(* ===== verification/KnxServerLink.v ===== *)
(** * A client and the server

    The client's tunnelling session ([KnxSession]) and the server ([KnxServer]) joined by a
    network: the handshake that opens a channel, and the requests and acknowledgements on it.
    The network keeps the order of what it carries but loses and repeats it at will; meanwhile
    the server goes about its other business.  The theorem is what the two sequence numbers
    are for: the messages arrive in order, each once, and what was acknowledged has arrived. *)

From stdpp Require Import vector relations.
From S2P Require Import Prelude KnxAddress KnxCemi KnxFrame KnxConnection KnxRouting KnxSecure KnxDib KnxDiscovery KnxDatagram KnxSecureCommon KnxCrypto KnxClientSession KnxServerSessions AioConcurrency KnxServer KnxServerLogic KnxServerSpec KnxServerRun KnxSession KnxSessionInv KnxSessionSpec.
#[local] Open Scope Z_scope.
#[local] Open Scope prog_scope.

(** ** Messages and frames *)

(** A cEMI frame that fits a TUNNELLING_REQUEST, and that the server can read. *)
Definition message_ok (m : bytes) : Prop :=
  bytes_ok m /\ (cemi_min_size <= length m <= cemi_max_size)%nat /\ exists f, cemi_decode m = Ret f.

Definition request_frame (c q : Z) (m : bytes) (f : cemi_frame) : tunnelling_request_frame :=
  {| tr_channel_id := c; tr_sequence_number := q; tr_message_length := Z.of_nat (length m); tr_cemi_bytes := m; tr_cemi := f |}.

Definition request_octets (c q : Z) (m : bytes) : bytes := channel_image tunnelling_request_service c q 0 m.
Definition ack_octets (c q : Z) : bytes := ack_image tunnelling_ack_service {| ta_channel_id := c; ta_sequence_number := q; ta_status := 0 |}.

Lemma decode_request_octets (c q : Z) (m : bytes) (f : cemi_frame) :
  is_channel c -> is_u8 q -> message_ok m -> cemi_decode m = Ret f ->
  decode_datagram (request_octets c q m) = Ret {| dg_service_type := tunnelling_request_service; dg_payload := p_tunnelling_request (request_frame c q m f) |}.
Proof.
  intros Hc Hq (Hb & Hl & _) Hf.
  apply (decode_datagram_image {| dg_service_type := tunnelling_request_service; dg_payload := p_tunnelling_request (request_frame c q m f) |}).
  split; [done|]. cbn. unfold request_ok, ack_ok. split_and!; first [done|apply Hl].
Qed.

Lemma decode_ack_octets (c q : Z) :
  is_channel c -> is_u8 q ->
  decode_datagram (ack_octets c q)
  = Ret {| dg_service_type := tunnelling_ack_service; dg_payload := p_tunnelling_ack {| ta_channel_id := c; ta_sequence_number := q; ta_status := 0 |} |}.
Proof.
  intros Hc Hq.
  apply (decode_datagram_image {| dg_service_type := tunnelling_ack_service; dg_payload := p_tunnelling_ack {| ta_channel_id := c; ta_sequence_number := q; ta_status := 0 |} |}).
  split; [done|]. cbn. unfold request_ok, ack_ok. by split_and!.
Qed.

(** ** The server's part *)

Section link.
Context {backend : CryptoBackend} {G : Type} {entropy : EntropySource G}.
Context (cfg : server_config) (is_stream : Z -> bool) (socket : Z) (peer : transport_peer) (c : Z).

Abbreviation server := (server (G := G)).
Abbreviation world := (world (G := G)).
Abbreviation plan := (prog (server_action (G := G))).
Abbreviation from := (at_socket socket peer).

Definition client_channel_of (w : world) : server_channel := channel_at c (w_server w).

(** The client holds its channel. *)
Definition held (w : world) : Prop := length (channels_ (w_server w)) = 256%nat /\ holds_channel c from true (w_server w) = true.

(** Putting a channel back with its holder kept. *)
Definition same_holder (a b : server_channel) : Prop :=
  sh_active a = sh_active b /\ sh_transport a = sh_transport b /\ sh_data_peer a = sh_data_peer b.

Context (plainly : secured cfg = false) (datagrams_ : is_stream socket = false) (channel : is_channel c).

Lemma channel_index : (Z.to_nat c < 256)%nat.
Proof. unfold is_channel in channel. lia. Qed.

Lemma put_channel_at (ch : server_channel) (s : server) : length (channels_ s) = 256%nat -> channel_at c (put_channel c ch s) = ch.
Proof.
  intros H. unfold channel_at, put_channel. cbn. pose proof channel_index.
  rewrite nth_lookup. rewrite list_lookup_insert_eq by lia. done.
Qed.

Lemma put_holds (ch : server_channel) (s : server) :
  length (channels_ s) = 256%nat -> same_holder (channel_at c s) ch -> holds_channel c from true (put_channel c ch s) = holds_channel c from true s.
Proof.
  intros H (H1 & H2 & H3). unfold holds_channel, channel_open, peer_matches. rewrite put_channel_at by done. by rewrite H1, H2, H3.
Qed.

Lemma held_open (s : server) : holds_channel c from true s = true -> channel_open c s = true /\ sh_active (channel_at c s) = true.
Proof. intros [H _]%andb_prop. split; [done|]. by apply andb_prop in H as [_ ?]. Qed.

Lemma send_ack_run (q : Z) (e : surroundings) (w : world) :
  is_u8 q -> delivering e -> drive (send_tunnelling_ack is_stream c q from) e w = Some (Ret tt, e, sent_on socket (ack_octets c q) peer w).
Proof.
  intros Hq He. unfold send_tunnelling_ack, from_stream, stream_oriented. cbn [og_transport at_socket]. rewrite datagrams_, drive_obind.
  unfold packet_of. pose proof (encode_tunnelling_ack_image {| ta_channel_id := c; ta_sequence_number := q; ta_status := 0 |}
    (repeat 0 (communication_header_size + tunnelling_ack_size))) as E.
  unfold encode_tunnelling_ack_frame in E. cbn [ta_channel_id ta_sequence_number ta_status] in E. change no_error with 0. rewrite E; [|done|cbn; lia].
  cbn -[ack_image]. rewrite He, app_nil_r. rewrite Nat.eqb_refl. done.
Qed.

Lemma activity_run (e : surroundings) (w : world) :
  held w -> drive (note_activity_now c) e w = Some (tt, e, set_w_server (put_channel c (set_last_activity_ms (su_now e) (client_channel_of w)) (w_server w)) w).
Proof. intros [Hl [Ho _]%held_open]. cbn. unfold note_channel_activity. by rewrite Ho. Qed.

(** The tail of [accept_tunnelled]: what is left of it after [classify_indication]. *)
Lemma acknowledge_run (q : Z) (event : server_event) (e : surroundings) (w : world) :
  is_u8 q -> delivering e -> held w ->
  exists w', drive (obind (send_tunnelling_ack is_stream c q from) (fun _ => do@ note_activity_now c; Done (Ret event))) e w = Some (Ret event, e, w')
    /\ held w' /\ client_channel_of w' = set_last_activity_ms (su_now e) (client_channel_of w)
    /\ w_sent w' = (socket, ack_octets c q, peer) :: w_sent w.
Proof.
  intros Hq He Hw. rewrite drive_obind, send_ack_run by done. rewrite drive_bind, activity_run by exact Hw. cbn [drive].
  destruct Hw as [Hl Hh]. eexists. split; [reflexivity|]. split_and!; [|by apply put_channel_at|done]. split; [cbn; by rewrite length_insert|].
  cbn [w_server set_w_server sent_on]. by rewrite put_holds.
Qed.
= = = = = = =
§ Exercise brief
Task for the records above: copy every line in which the word "event" occurs.

§ Solution below
Lemma acknowledge_run (q : Z) (event : server_event) (e : surroundings) (w : world) :
  exists w', drive (obind (send_tunnelling_ack is_stream c q from) (fun _ => do@ note_activity_now c; Done (Ret event))) e w = Some (Ret event, e, w')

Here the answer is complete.